A plane crashed into her house. Columbia woman escaped fiery aftermath
As Rebecca Munnerlyn sat at her dining room table Wednesday morning, her house began to vibrate and shake, causing the Rosewood resident to scramble from the table in alarm.
Then, before she had much time to look around, she heard explosions and her kitchen ceiling fell in, splattering debris everywhere. Flames began to lick at the deck and the ceiling of the neat bungalow on Kennedy Street.
“I dialed 911 and started screaming into the phone and just said: ‘I think a plane has hit my house,’ ‘’ Munnerlyn said. “I knew immediately what it was.’’
Her assessment was right.
A small plane, apparently on its way to the nearby Jim Hamilton-L.B. Owens Airport, crashed into her house as fog shrouded the area about 10:30 a.m. Wednesday, bringing federal investigators to Rosewood. The Richland County coroner was at the scene, but officials had not announced the recovery of a body as of Wednesday afternoon. No information was provided on the plane’s pilot.
Neighbors described seeing fire shoot from the roof of Munnerlyn’s home after the plane whizzed low over the community. Many said they heard booms, apparently from the impact into the house, causing immediate worry that its occupants would be hurt.
“I just walked out with my neighbor and we were just looking at each other wondering, and then we saw our other neighbor’s house, and it was in a fireball,’’ said Blake Craig, a senior at Dreher High School.

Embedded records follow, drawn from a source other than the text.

(* ===== verification/SocketSteps.v ===== *)
(** A socket under concurrency, as a transition system; stream and datagram
    sockets are its two kinds.

    A step is one thread running one piece of the code of BasicSocket.v, of the kind of socket,
    DescriptorState.v or ReactorOp.v, from one point where other threads can
    interfere to the next.  Coroutines initiate operations; the reactor reports
    events and queues the descriptor; threads of the event loop run deferred
    I/O and completion handlers; stop requests, [cancel] and [close] arrive at
    any time.  Two conditions restrict when a coroutine initiates an operation.
    No operation of the same slot is in flight ([slot_free]): for a stream socket
    this is the documented exclusion of two operations of the same type; for a
    datagram socket, where [recv] and [recv_from] share a slot and [send] and
    [send_to] share one, [local_datagram_socket.hpp] documents it, but
    [udp_socket.hpp] only excludes operations of the same type, and what happens
    without it is [overlapping_receives_lose_one] of SocketClaims.v.  And no
    [close] is in progress, nor a [cancel] that has not yet claimed the parked
    operations ([user_busy]).  A completion handler starts by destroying the stop
    callback, which waits for a callback that is running.

    The scheduler is seen through the calls it receives: its queue holds what
    was posted, and [tokens] counts the units of work that operations hold
    between [work_started] and the call that gives the unit back. *)

From stdpp Require Import functions relations.
From S2P Require Import Prelude StateMonad Ipv4 Ipv6 Endpoint Sockaddr ReactorOp DescriptorState.
From S2P Require Import BasicSocket DescriptorSpec.
Import reactor_op reactor_descriptor_state basic_socket.

(** A kind of socket: what a coroutine can ask of it, the operation each request
    uses, the code that initiates it and the class of each operation. *)
Class socket_kind := mk_kind {
  request : Type;
  op_for : request -> op_id;
  initiate : bool -> nat -> stop_token -> request -> IM outcome;
  load_of : op_id -> payload
}.

Inductive qentry := q_desc | q_op (k : op_id).

#[export] Instance qentry_eq_dec : EqDecision qentry.
Proof. solve_decision. Defined.

(** Calls in progress. *)
Inductive act :=
| Starting (k : op_id) (s : slot) (r : ready_ref) (dir : bool)  (* before [register_op] *)
| Cancelling (k : op_id)               (* stop callback, before its critical section *)
| CancelAll                            (* [do_cancel], before its critical section *)
| CloseAll                             (* [do_close_socket], likewise *)
| Claimed (l : list op_id) (closing : bool)  (* operations to post; then close *)
| Reporting                            (* the reactor, before it queues the descriptor *)
| Deferring                            (* [invoke_deferred_io], before its critical section *)
| Dispatching (l : list op_id)         (* after it *)
| Invoking (k : op_id).                (* before the completion handler *)

#[export] Instance act_eq_dec : EqDecision act.
Proof. solve_decision. Defined.

Record world := mk_world {
  sock : impl;
  queue : list qentry;
  acts : list act;
  tokens : Z;
  waiting : op_id -> option nat;
  started : list nat;
  ended : list nat
}.

Definition set_sock (i : impl) (w : world) : world :=
  mk_world i (queue w) (acts w) (tokens w) (waiting w) (started w) (ended w).

(** The effect of a logged call on the scheduler and the coroutines. *)
Definition absorb (w : world) (e : effect) : world :=
  match e with
  | posted k =>
      mk_world (sock w) (queue w ++ [q_op k]) (acts w) (tokens w) (waiting w) (started w) (ended w)
  | deferred ks =>
      mk_world (sock w) (queue w ++ (q_op <$> ks)) (acts w) (tokens w - Z.of_nat (length ks))
        (waiting w) (started w) (ended w)
  | work_started =>
      mk_world (sock w) (queue w) (acts w) (tokens w + 1) (waiting w) (started w) (ended w)
  | work_finished =>
      mk_world (sock w) (queue w) (acts w) (tokens w - 1) (waiting w) (started w) (ended w)
  | resumed co =>
      mk_world (sock w) (queue w) (acts w) (tokens w) (waiting w) (started w) (ended w ++ [co])
  | _ => w
  end.
Definition absorb_all (l : list effect) (w : world) : world := fold_left absorb l w.

Definition set_acts (l : list act) (w : world) : world :=
  mk_world (sock w) (queue w) l (tokens w) (waiting w) (started w) (ended w).
Definition set_waiting (k : op_id) (c : option nat) (w : world) : world :=
  mk_world (sock w) (queue w) (acts w) (tokens w) (<[k := c]> (waiting w)) (started w) (ended w).
Definition add_started (co : nat) (w : world) : world :=
  mk_world (sock w) (queue w) (acts w) (tokens w) (waiting w) (started w ++ [co]) (ended w).
Definition add_tokens (n : Z) (w : world) : world :=
  mk_world (sock w) (queue w) (acts w) (tokens w + n) (waiting w) (started w) (ended w).
Definition set_queue (q : list qentry) (w : world) : world :=
  mk_world (sock w) q (acts w) (tokens w) (waiting w) (started w) (ended w).

(** The socket after [open]: a new implementation with a registered descriptor. *)
Section open.
Context {SK : socket_kind}.

Definition new_op (k : op_id) : op :=
  mk_op (load_of k) (-1) 0 0 false false 0 None None false no_owner.
Definition new_impl : impl := mk_impl new_op new_desc (-1) endpoint.default endpoint.default.

Definition opened (f : Z) : impl :=
  match init_and_register f (mk_st new_impl false [] []) with
  | Ok (_, s) => this s
  | _ => new_impl
  end.
Definition init_world (f : Z) : world := mk_world (opened f) [] [] 0 (fun _ => None) [] [].

End open.

(** [close] in progress, or [cancel] before its critical section. *)
Definition user_busy (a : act) : bool :=
  match a with
  | CancelAll | CloseAll | Claimed _ true => true
  | _ => false
  end.
Definition is_starting (a : act) : bool :=
  match a with
  | Starting _ _ _ _ => true
  | _ => false
  end.
Definition is_cancelling (k : op_id) (a : act) : bool :=
  match a with
  | Cancelling k' => bool_decide (k' = k)
  | _ => false
  end.

Section steps.
Context {DV : derived} {SK : socket_kind}.
(** Whether the backend is told of parked writers. *)
Context (notify : bool).

Inductive label :=
| LInit (rq : request) (token : stop_token) (budget : bool) (co : nat)
| LRegister | LStop (k : op_id) | LClaim | LCancel | LClose | LRepost | LFinish
| LEvent (ev : Z) | LEnqueue | LPop | LDeferred | LPostRest | LInvoke.

(** The code of a step whose activity [a] is at position [j]; the result is
    the activity that replaces it. *)
Definition act_prog (lab : label) (a : act) : option (IM (option act)) :=
  match lab, a with
  | LRegister, Starting k s r dir => Some (register_op notify k s r dir ≫= fun _ => mret None)
  | LClaim, Cancelling k =>
      Some (c ← claim_single k; mret (if c : bool then Some (Claimed [k] false) else None))
  | LClaim, CancelAll => Some (c ← cancel_claim; mret (Some (Claimed c false)))
  | LClaim, CloseAll => Some (c ← close_claim; mret (Some (Claimed c true)))
  | LRepost, Claimed (k :: l) b => Some (repost k ≫= fun _ => mret (Some (Claimed l b)))
  | LFinish, Claimed [] b => Some ((if b : bool then finish_close else skip) ≫= fun _ => mret None)
  | LDeferred, Deferring =>
      Some (r ← deferred_io;
            mret (match snd r with
                  | Some l => Some (Dispatching l)
                  | None => None
                  end))
  | LPostRest, Dispatching l =>
      Some (f ← post_rest l;
            mret (match f with
                  | Some k => Some (Invoking k)
                  | None => None
                  end))
  | LInvoke, Invoking k => Some (invoke k ≫= fun _ => mret None)
  | _, _ => None
  end.

(** Run code on the socket of the world. *)
Definition exec {A} (m : IM A) (sc : list answer) (w : world) (a : A) (w' : world) : Prop :=
  exists s', m (mk_st (sock w) false sc []) = Ok (a, s') /\ owns s' = false
             /\ w' = absorb_all (log s') (set_sock (this s') w).

Definition replace_act (j : nat) (o : option act) (l : list act) : list act :=
  match o with
  | Some a => <[j := a]> l
  | None => delete j l
  end.

(** The unit of work that the first operation of a deferred batch brings to
    the descriptor's handler. *)
Definition adopted (a : act) : Z :=
  match a with
  | Dispatching (_ :: _) => 1
  | _ => 0
  end.

Definition after_act (a : act) (w : world) : world :=
  match a with
  | Invoking k => set_waiting k None w
  | _ => w
  end.

(** No operation of the slot of [k] is in flight; [op_to_desc_slot] gives the
    receives of a datagram socket one slot, and its sends another. *)
Definition slot_free (w : world) (k : op_id) : bool :=
  forallb (fun j => bool_decide (op_to_desc_slot j <> op_to_desc_slot k)
                    || bool_decide (waiting w j = None)) all_ops.

Inductive step : label -> world -> world -> Prop :=
| step_init w rq token budget co sc r w1 :
    slot_free w (op_for rq) = true ->
    existsb user_busy (acts w) = false ->
    script_ok sc ->
    exec (initiate budget co token rq) sc w r w1 ->
    step (LInit rq token budget co) w
      (add_started co (match r with
                       | dispatched => w1
                       | noop_coroutine => set_waiting (op_for rq) (Some co) w1
                       | parking s f dir =>
                           set_acts (acts w1 ++ [Starting (op_for rq) s f dir])
                             (set_waiting (op_for rq) (Some co) w1)
                       end))
| step_act lab w j a m sc o w1 :
    acts w !! j = Some a ->
    act_prog lab a = Some m ->
    (forall k, a = Invoking k -> existsb (is_cancelling k) (acts w) = false) ->
    script_ok sc ->
    exec m sc w o w1 ->
    step lab w
      (after_act a (add_tokens (- adopted a) (set_acts (replace_act j o (acts w1)) w1)))
| step_stop w k w1 :
    stop_cb (ops (sock w) k) = true ->
    exec (upd_op k request_cancel) [] w tt w1 ->
    step (LStop k) w (set_acts (acts w1 ++ [Cancelling k]) w1)
| step_cancel w w1 :
    exec request_cancel_all [] w tt w1 ->
    step LCancel w (set_acts (acts w1 ++ [CancelAll]) w1)
| step_close w w1 :
    existsb is_starting (acts w) = false ->
    exec request_cancel_all [] w tt w1 ->
    step LClose w (set_acts (acts w1 ++ [CloseAll]) w1)
| step_event w ev w1 :
    exec (add_ready_events ev) [] w tt w1 ->
    step (LEvent ev) w (set_acts (acts w1 ++ [Reporting]) w1)
| step_enqueue w j b w1 :
    acts w !! j = Some Reporting ->
    exec try_enqueue [] w b w1 ->
    step LEnqueue w
      (set_acts (delete j (acts w1))
         (if b : bool then set_queue (queue w1 ++ [q_desc]) w1 else w1))
| step_pop w j e :
    queue w !! j = Some e ->
    step LPop w
      (set_queue (delete j (queue w))
         (set_acts (acts w ++ [match e with
                               | q_desc => Deferring
                               | q_op k => Invoking k
                               end]) w)).

Definition any_step (w w' : world) : Prop := exists lab, step lab w w'.
Definition reachable (f : Z) : world -> Prop := rtc any_step (init_world f).

End steps.
(* ===== verification/SocketSpec.v ===== *)
(** What each piece of a socket's code does: one lemma per operation, for the
    steps of SocketSteps.v.  The lemmas hold for every kind of socket; what a
    kind has to provide is the class [socket_laws]. *)

From stdpp Require Import functions.
From S2P Require Import Prelude StateMonad Ipv4 Ipv6 Endpoint Sockaddr ReactorOp DescriptorState.
From S2P Require Import BasicSocket DescriptorSpec SocketSteps.
Import reactor_op reactor_descriptor_state basic_socket.

Abbreviation own := op_to_desc_slot.

(** * Summaries of the log *)

Definition significant (e : effect) : bool :=
  match e with
  | posted _ | deferred _ | work_started | work_finished | resumed _ => true
  | _ => false
  end.
Definition summary (l : list effect) : list effect := List.filter significant l.

Lemma summary_app l1 l2 : summary (l1 ++ l2) = summary l1 ++ summary l2.
Proof. apply List.filter_app. Qed.

Lemma summary_calls (cs : list sysop) : summary (called <$> cs) = [].
Proof. by induction cs. Qed.

Lemma absorb_summary l w : absorb_all l w = absorb_all (summary l) w.
Proof.
  revert w. induction l as [|e l IH]; intros w; [done|].
  unfold absorb_all in *. cbn. rewrite IH. by destruct e.
Qed.

Section socket.
Context {DV : derived} {SK : socket_kind}.

Definition kind_of (k : op_id) : op_kind := kind (load_of k).

(** Transfers report a number of bytes. *)
Definition carries_bytes (k : op_kind) : bool :=
  match k with
  | k_connect | k_wait | k_accept => false
  | _ => true
  end.

(** * Code that works on one operation *)

Definition same_slots (d d' : desc_state) : Prop :=
  slots d' = slots d /\ is_enqueued_ d' = is_enqueued_ d /\ impl_ref_ d' = impl_ref_ d
  /\ scheduler_ d' = scheduler_ d /\ ready_events_ d' = ready_events_ d.

(** Stored addresses stay well formed as long as the system's answers are. *)
Definition loads_kept (s s' : st) : Prop :=
  script_ok (script s) ->
  script_ok (script s') /\ forall k, load_ok (load (op_of s k)) -> load_ok (load (op_of s' k)).

#[export] Instance loads_kept_preorder : PreOrder loads_kept.
Proof.
  split; [by intros s|]. intros a b c H1 H2 Hok. destruct (H1 Hok) as [Hb L1].
  destruct (H2 Hb) as [Hc L2]. split; [done|]. auto.
Qed.

Lemma loads_kept_same s s' :
  script s' = script s -> (forall k, load (op_of s' k) = load (op_of s k)) -> loads_kept s s'.
Proof. intros E1 E2 Hok. rewrite E1. split; [done|]. intros k. by rewrite E2. Qed.

Lemma loads_kept_op k f s :
  (script_ok (script s) -> load_ok (load (op_of s k)) -> load_ok (load (f (op_of s k)))) ->
  loads_kept s (with_op k f s).
Proof.
  intros H Hok. split; [done|]. intros j. destruct (decide (j = k)) as [->|Hj].
  - rewrite with_op_eq. auto.
  - by rewrite with_op_ne.
Qed.

(** Only operation [k], the endpoints and the cancel and ready flags change,
    and nothing is posted. *)
Record touches (k : op_id) (s s' : st) : Prop := {
  t_owns : owns s' = owns s;
  t_ops : forall j, j <> k -> op_of s' j = op_of s j;
  t_kind : kind (load (op_of s' k)) = kind (load (op_of s k));
  t_desc : same_slots (desc_of s) (desc_of s');
  t_fd : fd_ (this s') = fd_ (this s);
  t_log : summary (log s') = summary (log s);
  t_loads : loads_kept s s'
}.

Lemma touches_refl k s : touches k s s.
Proof. by repeat split. Qed.

Lemma touches_trans k s1 s2 s3 : touches k s1 s2 -> touches k s2 s3 -> touches k s1 s3.
Proof.
  intros [? ? ? (?&?&?&?&?) ? ? ?] [? ? ? (?&?&?&?&?) ? ? ?].
  split; try congruence; [| |by etrans].
  - intros j Hj. rewrite t_ops1, t_ops0; done.
  - repeat split; congruence.
Qed.

Lemma touches_op k f s :
  kind (load (f (op_of s k))) = kind (load (op_of s k)) ->
  (load_ok (load (op_of s k)) -> load_ok (load (f (op_of s k)))) -> touches k s (with_op k f s).
Proof.
  intros Hf Hl. split; try done.
  - intros j Hj. by apply with_op_ne.
  - by rewrite with_op_eq.
  - by apply loads_kept_op.
Qed.

Lemma touches_endpoints k f s :
  (forall i, ops (f i) = ops i /\ desc_state_ (f i) = desc_state_ i /\ fd_ (f i) = fd_ i) ->
  touches k s (with_impl f s).
Proof.
  intros H. destruct (H (this s)) as (E1 & E2 & E3). split; cbn; try done.
  - intros j _. by rewrite E1.
  - by rewrite E1.
  - by rewrite E2.
  - apply loads_kept_same; [done|]. intros j. cbn. by rewrite E1.
Qed.

Lemma touches_log k e s : significant e = false -> touches k s (with_log e s).
Proof.
  intros He. split; try done. cbn. rewrite summary_app. cbn. rewrite He. by rewrite app_nil_r.
Qed.

(** A call of the system changes neither the implementation nor what counts. *)
Definition sys_step (s s' : st) (a : answer) : Prop :=
  this s' = this s /\ owns s' = owns s /\ summary (log s') = summary (log s)
  /\ (script_ok (script s) -> answer_ok a /\ script_ok (script s')).

Lemma sys_touches k s s' a : sys_step s s' a -> touches k s s'.
Proof.
  intros (E1 & E2 & E3 & E4). split; rewrite ?E1; try done. intros H. rewrite E1.
  split; [by apply E4|done].
Qed.

Lemma call_sys c s : wp (call c) (fun a s' => sys_step s s' a) s.
Proof.
  unfold call. im_steps. destruct (script s) as [|a rest] eqn:Es; im_steps.
  - repeat split; cbn; rewrite ?summary_app, ?app_nil_r; try done.
  - repeat split; cbn; rewrite ?summary_app, ?app_nil_r; try done;
      rewrite Es in H; by inversion H.
Qed.

Lemma call_retry_sys c s : wp (call_retry c) (fun a s' => sys_step s s' a) s.
Proof.
  unfold call_retry. im_steps. pose proof (retry_on_ok c (script s)) as R.
  destruct (retry_on c (script s)) as [[a rest] n]. im_steps.
  repeat split; cbn; [|by apply R|by apply R].
  rewrite summary_app. replace (summary (replicate n (called c))) with (@nil effect);
    [apply app_nil_r|]. clear R. by induction n as [|n IH]; cbn.
Qed.

(** * Starting an operation *)

Lemma claim_single_idle k s sl :
  own k = Some sl -> owns s = false -> slots (desc_of s) sl <> Some k ->
  wp (claim_single k) (fun c s' => c = false /\ touches k s s' /\ ops (this s') = ops (this s)) s.
Proof.
  intros Hk Ho Hs. unfold claim_single. rewrite Hk.
  im_step. apply wp_lock_desc; [done|]. im_steps. rewrite decide_False by done.
  destruct (op_to_cancel_flag k); im_steps; (apply wp_unlock_desc; [done|]); im_steps;
    (split; [done|]; split; [|done]); by split.
Qed.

Munnerlyn, a hospital public relations employee who lives alone with three cats, raced from room to room, looking for the animals, refusing to leave until she could whisk her pets from danger.
A neighbor arrived quickly and helped her retrieve the cats before she ran from the home and crossed the street to safety.
She and her pets survived without a scratch, but a reflective Munnerlyn said they were fortunate. It’s always been in the back of her mind that a plane from Owens Field might crash in Rosewood one day, but it was never an overarching concern — until Wednesday.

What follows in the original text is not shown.